### Aim of the task
Reproduce only the lines of the material below that start at the line containing "late (t_pc th) = Some c" and stop at the line containing "apply bool_decide_eq_false in". Keep both end lines.

─── Data supplied

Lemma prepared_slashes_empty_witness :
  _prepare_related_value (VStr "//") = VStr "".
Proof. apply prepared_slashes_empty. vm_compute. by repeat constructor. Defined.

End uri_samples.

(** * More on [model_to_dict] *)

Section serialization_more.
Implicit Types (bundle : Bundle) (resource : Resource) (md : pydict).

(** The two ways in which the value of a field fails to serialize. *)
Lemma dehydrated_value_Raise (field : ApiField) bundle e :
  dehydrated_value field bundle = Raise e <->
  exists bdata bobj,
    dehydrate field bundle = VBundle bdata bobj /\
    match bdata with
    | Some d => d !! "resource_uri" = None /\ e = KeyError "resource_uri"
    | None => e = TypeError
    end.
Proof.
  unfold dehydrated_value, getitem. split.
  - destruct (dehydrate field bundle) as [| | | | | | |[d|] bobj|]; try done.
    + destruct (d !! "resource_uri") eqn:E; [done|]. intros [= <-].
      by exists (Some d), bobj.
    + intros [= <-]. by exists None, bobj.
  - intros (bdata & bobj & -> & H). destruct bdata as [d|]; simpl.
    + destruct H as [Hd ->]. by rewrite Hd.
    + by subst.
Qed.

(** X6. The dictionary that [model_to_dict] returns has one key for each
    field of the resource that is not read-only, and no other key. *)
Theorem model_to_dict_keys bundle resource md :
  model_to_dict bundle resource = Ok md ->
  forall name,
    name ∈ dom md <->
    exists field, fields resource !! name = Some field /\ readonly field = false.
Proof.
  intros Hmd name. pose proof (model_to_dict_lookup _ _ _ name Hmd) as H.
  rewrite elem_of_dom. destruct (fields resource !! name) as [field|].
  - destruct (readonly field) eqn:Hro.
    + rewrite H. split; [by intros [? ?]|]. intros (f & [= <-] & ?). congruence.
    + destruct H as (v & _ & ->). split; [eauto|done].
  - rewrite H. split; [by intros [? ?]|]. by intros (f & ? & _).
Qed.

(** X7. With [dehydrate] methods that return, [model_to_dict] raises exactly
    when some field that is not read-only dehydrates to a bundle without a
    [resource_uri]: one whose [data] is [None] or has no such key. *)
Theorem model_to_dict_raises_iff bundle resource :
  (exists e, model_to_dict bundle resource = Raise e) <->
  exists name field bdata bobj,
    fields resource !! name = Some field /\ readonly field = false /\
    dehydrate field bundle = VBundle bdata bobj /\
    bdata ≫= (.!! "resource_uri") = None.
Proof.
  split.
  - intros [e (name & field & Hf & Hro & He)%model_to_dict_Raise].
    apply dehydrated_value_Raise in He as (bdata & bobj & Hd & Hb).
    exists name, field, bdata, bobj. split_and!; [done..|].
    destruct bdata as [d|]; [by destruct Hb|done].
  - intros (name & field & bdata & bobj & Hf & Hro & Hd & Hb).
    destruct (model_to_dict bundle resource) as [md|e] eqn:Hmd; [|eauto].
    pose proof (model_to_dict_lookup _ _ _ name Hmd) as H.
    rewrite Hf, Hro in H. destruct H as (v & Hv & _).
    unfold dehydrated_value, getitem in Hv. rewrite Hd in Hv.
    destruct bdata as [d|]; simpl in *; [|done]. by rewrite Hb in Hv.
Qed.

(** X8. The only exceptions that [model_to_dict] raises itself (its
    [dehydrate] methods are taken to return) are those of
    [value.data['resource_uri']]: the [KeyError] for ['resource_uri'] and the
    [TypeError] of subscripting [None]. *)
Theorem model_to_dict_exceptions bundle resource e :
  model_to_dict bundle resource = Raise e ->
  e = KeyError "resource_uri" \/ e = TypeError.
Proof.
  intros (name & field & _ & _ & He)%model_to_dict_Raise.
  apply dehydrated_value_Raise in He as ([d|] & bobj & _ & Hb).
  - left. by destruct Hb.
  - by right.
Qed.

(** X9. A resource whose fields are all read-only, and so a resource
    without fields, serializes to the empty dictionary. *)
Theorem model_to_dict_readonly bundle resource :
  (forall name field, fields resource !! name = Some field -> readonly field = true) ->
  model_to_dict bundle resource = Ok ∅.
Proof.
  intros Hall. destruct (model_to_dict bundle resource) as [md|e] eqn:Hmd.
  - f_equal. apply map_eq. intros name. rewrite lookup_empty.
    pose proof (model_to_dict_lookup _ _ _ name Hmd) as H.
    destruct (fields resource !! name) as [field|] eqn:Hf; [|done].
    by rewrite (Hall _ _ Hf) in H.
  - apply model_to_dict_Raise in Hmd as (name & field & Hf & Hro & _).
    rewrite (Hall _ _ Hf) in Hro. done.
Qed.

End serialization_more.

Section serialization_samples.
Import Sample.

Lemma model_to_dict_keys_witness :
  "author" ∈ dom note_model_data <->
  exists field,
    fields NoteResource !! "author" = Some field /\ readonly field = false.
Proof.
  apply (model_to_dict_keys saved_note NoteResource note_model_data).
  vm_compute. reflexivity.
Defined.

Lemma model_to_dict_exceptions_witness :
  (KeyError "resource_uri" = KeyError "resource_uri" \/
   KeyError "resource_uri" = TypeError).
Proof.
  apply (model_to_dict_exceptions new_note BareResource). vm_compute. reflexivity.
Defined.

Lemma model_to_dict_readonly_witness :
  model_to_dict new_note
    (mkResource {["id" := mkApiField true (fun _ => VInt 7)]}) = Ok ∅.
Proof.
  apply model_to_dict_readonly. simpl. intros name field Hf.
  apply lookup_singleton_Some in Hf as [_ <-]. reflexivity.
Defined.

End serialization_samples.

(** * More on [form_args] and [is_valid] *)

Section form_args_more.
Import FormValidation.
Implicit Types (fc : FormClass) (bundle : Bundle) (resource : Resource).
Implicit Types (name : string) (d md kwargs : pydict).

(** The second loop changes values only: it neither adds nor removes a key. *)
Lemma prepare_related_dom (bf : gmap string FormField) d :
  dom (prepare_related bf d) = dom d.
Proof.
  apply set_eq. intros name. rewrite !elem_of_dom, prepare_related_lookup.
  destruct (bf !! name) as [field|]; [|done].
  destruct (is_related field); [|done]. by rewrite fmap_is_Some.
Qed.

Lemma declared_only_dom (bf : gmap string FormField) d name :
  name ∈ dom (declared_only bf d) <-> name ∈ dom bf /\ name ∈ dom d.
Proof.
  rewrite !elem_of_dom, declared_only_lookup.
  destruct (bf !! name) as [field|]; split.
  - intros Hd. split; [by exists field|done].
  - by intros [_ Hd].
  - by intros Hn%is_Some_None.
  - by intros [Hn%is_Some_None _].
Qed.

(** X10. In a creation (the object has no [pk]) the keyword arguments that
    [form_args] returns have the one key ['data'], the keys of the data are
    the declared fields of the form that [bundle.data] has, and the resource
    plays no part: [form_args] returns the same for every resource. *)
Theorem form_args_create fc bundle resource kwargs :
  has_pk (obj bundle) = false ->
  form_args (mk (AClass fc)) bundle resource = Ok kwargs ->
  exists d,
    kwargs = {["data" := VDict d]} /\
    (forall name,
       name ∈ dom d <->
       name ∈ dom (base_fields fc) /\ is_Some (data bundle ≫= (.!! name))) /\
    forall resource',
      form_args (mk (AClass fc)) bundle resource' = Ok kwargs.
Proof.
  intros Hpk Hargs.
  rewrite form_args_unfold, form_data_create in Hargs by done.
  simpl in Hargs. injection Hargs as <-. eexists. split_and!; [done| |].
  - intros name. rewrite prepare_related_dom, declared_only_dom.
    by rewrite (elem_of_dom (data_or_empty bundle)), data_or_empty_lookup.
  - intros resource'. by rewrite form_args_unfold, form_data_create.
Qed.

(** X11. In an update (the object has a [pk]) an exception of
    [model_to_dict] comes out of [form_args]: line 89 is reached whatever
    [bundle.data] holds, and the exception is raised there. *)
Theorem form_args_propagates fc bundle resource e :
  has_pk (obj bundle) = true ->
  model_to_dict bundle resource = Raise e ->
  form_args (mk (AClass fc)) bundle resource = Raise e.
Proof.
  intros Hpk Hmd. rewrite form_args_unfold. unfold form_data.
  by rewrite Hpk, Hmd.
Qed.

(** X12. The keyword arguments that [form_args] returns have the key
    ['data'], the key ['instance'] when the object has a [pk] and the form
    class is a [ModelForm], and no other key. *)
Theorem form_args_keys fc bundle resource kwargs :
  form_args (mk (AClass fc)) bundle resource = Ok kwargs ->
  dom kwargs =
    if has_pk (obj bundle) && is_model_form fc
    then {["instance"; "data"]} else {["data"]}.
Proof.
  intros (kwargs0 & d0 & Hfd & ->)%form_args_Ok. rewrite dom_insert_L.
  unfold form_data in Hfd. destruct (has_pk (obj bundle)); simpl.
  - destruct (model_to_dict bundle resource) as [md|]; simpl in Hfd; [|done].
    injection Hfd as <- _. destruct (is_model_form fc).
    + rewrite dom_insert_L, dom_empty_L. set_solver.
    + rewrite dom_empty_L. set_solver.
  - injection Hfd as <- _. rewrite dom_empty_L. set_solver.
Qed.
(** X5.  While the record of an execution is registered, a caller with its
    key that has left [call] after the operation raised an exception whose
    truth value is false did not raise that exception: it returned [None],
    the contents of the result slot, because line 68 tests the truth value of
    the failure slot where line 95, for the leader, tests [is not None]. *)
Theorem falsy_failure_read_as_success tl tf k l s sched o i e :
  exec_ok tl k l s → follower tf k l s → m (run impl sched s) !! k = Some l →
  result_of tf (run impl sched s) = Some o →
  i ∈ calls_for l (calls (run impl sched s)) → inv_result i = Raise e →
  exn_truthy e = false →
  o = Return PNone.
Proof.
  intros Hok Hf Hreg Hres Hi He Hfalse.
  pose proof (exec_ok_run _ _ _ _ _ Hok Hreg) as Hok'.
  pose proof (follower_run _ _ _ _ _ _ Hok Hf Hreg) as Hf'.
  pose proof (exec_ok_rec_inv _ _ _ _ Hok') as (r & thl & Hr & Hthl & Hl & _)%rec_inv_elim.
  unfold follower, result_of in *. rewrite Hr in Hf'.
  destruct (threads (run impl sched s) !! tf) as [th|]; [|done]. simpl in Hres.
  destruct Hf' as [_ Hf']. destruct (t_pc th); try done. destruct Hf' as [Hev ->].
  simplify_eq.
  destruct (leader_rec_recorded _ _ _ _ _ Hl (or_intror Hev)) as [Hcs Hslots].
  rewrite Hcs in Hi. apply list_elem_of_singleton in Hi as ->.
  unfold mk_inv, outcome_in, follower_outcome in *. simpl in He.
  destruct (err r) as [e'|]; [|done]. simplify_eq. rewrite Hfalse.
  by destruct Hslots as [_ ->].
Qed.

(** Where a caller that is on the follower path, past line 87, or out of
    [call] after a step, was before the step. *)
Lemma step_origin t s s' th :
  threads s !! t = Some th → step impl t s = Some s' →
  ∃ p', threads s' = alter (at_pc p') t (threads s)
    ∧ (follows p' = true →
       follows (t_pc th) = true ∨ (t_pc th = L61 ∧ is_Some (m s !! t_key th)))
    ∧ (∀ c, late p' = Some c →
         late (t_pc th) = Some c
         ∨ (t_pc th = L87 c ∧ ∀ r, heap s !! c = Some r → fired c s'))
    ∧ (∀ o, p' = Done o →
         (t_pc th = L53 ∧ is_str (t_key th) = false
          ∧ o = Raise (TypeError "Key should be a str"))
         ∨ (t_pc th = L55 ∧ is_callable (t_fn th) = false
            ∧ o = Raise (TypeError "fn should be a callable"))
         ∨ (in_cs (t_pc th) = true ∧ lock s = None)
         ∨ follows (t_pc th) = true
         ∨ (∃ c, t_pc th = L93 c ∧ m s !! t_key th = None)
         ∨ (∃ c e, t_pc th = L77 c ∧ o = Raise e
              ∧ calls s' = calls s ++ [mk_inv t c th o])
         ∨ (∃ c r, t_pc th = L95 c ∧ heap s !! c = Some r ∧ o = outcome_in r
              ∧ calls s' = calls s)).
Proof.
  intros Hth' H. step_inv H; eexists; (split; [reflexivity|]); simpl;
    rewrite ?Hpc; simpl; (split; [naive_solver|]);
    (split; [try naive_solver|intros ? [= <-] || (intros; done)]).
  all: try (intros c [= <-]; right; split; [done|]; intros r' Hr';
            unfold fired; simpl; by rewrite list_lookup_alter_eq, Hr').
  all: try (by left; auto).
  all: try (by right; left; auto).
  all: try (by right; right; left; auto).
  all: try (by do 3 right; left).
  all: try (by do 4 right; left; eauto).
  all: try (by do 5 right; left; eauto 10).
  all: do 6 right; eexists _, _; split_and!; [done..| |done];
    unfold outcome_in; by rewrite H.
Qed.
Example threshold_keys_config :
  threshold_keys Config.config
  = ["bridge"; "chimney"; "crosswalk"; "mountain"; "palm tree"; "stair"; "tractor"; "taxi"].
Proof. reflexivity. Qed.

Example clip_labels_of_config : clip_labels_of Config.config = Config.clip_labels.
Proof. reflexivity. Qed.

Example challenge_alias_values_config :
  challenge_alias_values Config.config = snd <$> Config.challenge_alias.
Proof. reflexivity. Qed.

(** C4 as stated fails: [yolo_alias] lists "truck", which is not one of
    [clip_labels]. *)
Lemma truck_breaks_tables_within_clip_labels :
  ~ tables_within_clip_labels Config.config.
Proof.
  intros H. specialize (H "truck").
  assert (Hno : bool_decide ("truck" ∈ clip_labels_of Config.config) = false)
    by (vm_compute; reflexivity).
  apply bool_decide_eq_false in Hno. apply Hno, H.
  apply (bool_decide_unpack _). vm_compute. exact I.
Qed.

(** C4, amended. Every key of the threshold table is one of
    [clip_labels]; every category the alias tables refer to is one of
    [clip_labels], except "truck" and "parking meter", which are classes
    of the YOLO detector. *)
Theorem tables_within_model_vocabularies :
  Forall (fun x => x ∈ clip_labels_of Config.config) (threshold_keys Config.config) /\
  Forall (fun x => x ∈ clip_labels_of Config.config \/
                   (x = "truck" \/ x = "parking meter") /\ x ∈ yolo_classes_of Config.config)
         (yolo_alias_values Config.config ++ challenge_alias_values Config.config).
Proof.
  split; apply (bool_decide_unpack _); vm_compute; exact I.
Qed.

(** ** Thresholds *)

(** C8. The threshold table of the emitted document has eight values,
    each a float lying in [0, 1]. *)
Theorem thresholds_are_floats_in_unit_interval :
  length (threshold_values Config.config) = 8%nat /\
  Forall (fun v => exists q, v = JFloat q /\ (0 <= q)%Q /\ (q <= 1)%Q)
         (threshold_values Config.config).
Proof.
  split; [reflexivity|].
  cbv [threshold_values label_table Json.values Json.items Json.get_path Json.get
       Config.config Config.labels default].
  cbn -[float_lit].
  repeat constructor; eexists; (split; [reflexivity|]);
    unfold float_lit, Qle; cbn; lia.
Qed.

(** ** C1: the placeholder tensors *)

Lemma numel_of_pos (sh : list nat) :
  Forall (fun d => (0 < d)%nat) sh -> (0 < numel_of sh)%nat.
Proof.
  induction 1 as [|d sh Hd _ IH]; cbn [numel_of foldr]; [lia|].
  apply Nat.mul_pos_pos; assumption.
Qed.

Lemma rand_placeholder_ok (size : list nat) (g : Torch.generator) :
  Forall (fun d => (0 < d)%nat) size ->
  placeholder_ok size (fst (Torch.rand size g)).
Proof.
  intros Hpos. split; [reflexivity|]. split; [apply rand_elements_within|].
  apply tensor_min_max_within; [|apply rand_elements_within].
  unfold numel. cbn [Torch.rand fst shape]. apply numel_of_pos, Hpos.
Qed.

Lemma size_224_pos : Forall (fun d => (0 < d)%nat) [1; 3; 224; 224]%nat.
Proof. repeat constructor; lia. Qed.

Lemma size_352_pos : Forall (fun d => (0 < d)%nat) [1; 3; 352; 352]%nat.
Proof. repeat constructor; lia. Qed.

──────

### Answer section
         late (t_pc th) = Some c
         ∨ (t_pc th = L87 c ∧ ∀ r, heap s !! c = Some r → fired c s'))
    ∧ (∀ o, p' = Done o →
         (t_pc th = L53 ∧ is_str (t_key th) = false
          ∧ o = Raise (TypeError "Key should be a str"))
         ∨ (t_pc th = L55 ∧ is_callable (t_fn th) = false
            ∧ o = Raise (TypeError "fn should be a callable"))
         ∨ (in_cs (t_pc th) = true ∧ lock s = None)
         ∨ follows (t_pc th) = true
         ∨ (∃ c, t_pc th = L93 c ∧ m s !! t_key th = None)
         ∨ (∃ c e, t_pc th = L77 c ∧ o = Raise e
              ∧ calls s' = calls s ++ [mk_inv t c th o])
         ∨ (∃ c r, t_pc th = L95 c ∧ heap s !! c = Some r ∧ o = outcome_in r
              ∧ calls s' = calls s)).
Proof.
  intros Hth' H. step_inv H; eexists; (split; [reflexivity|]); simpl;
    rewrite ?Hpc; simpl; (split; [naive_solver|]);
    (split; [try naive_solver|intros ? [= <-] || (intros; done)]).
  all: try (intros c [= <-]; right; split; [done|]; intros r' Hr';
            unfold fired; simpl; by rewrite list_lookup_alter_eq, Hr').
  all: try (by left; auto).
  all: try (by right; left; auto).
  all: try (by right; right; left; auto).
  all: try (by do 3 right; left).
  all: try (by do 4 right; left; eauto).
  all: try (by do 5 right; left; eauto 10).
  all: do 6 right; eexists _, _; split_and!; [done..| |done];
    unfold outcome_in; by rewrite H.
Qed.
Example threshold_keys_config :
  threshold_keys Config.config
  = ["bridge"; "chimney"; "crosswalk"; "mountain"; "palm tree"; "stair"; "tractor"; "taxi"].
Proof. reflexivity. Qed.

Example clip_labels_of_config : clip_labels_of Config.config = Config.clip_labels.
Proof. reflexivity. Qed.

Example challenge_alias_values_config :
  challenge_alias_values Config.config = snd <$> Config.challenge_alias.
Proof. reflexivity. Qed.

(** C4 as stated fails: [yolo_alias] lists "truck", which is not one of
    [clip_labels]. *)
Lemma truck_breaks_tables_within_clip_labels :
  ~ tables_within_clip_labels Config.config.
Proof.
  intros H. specialize (H "truck").
  assert (Hno : bool_decide ("truck" ∈ clip_labels_of Config.config) = false)
    by (vm_compute; reflexivity).
  apply bool_decide_eq_false in Hno. apply Hno, H.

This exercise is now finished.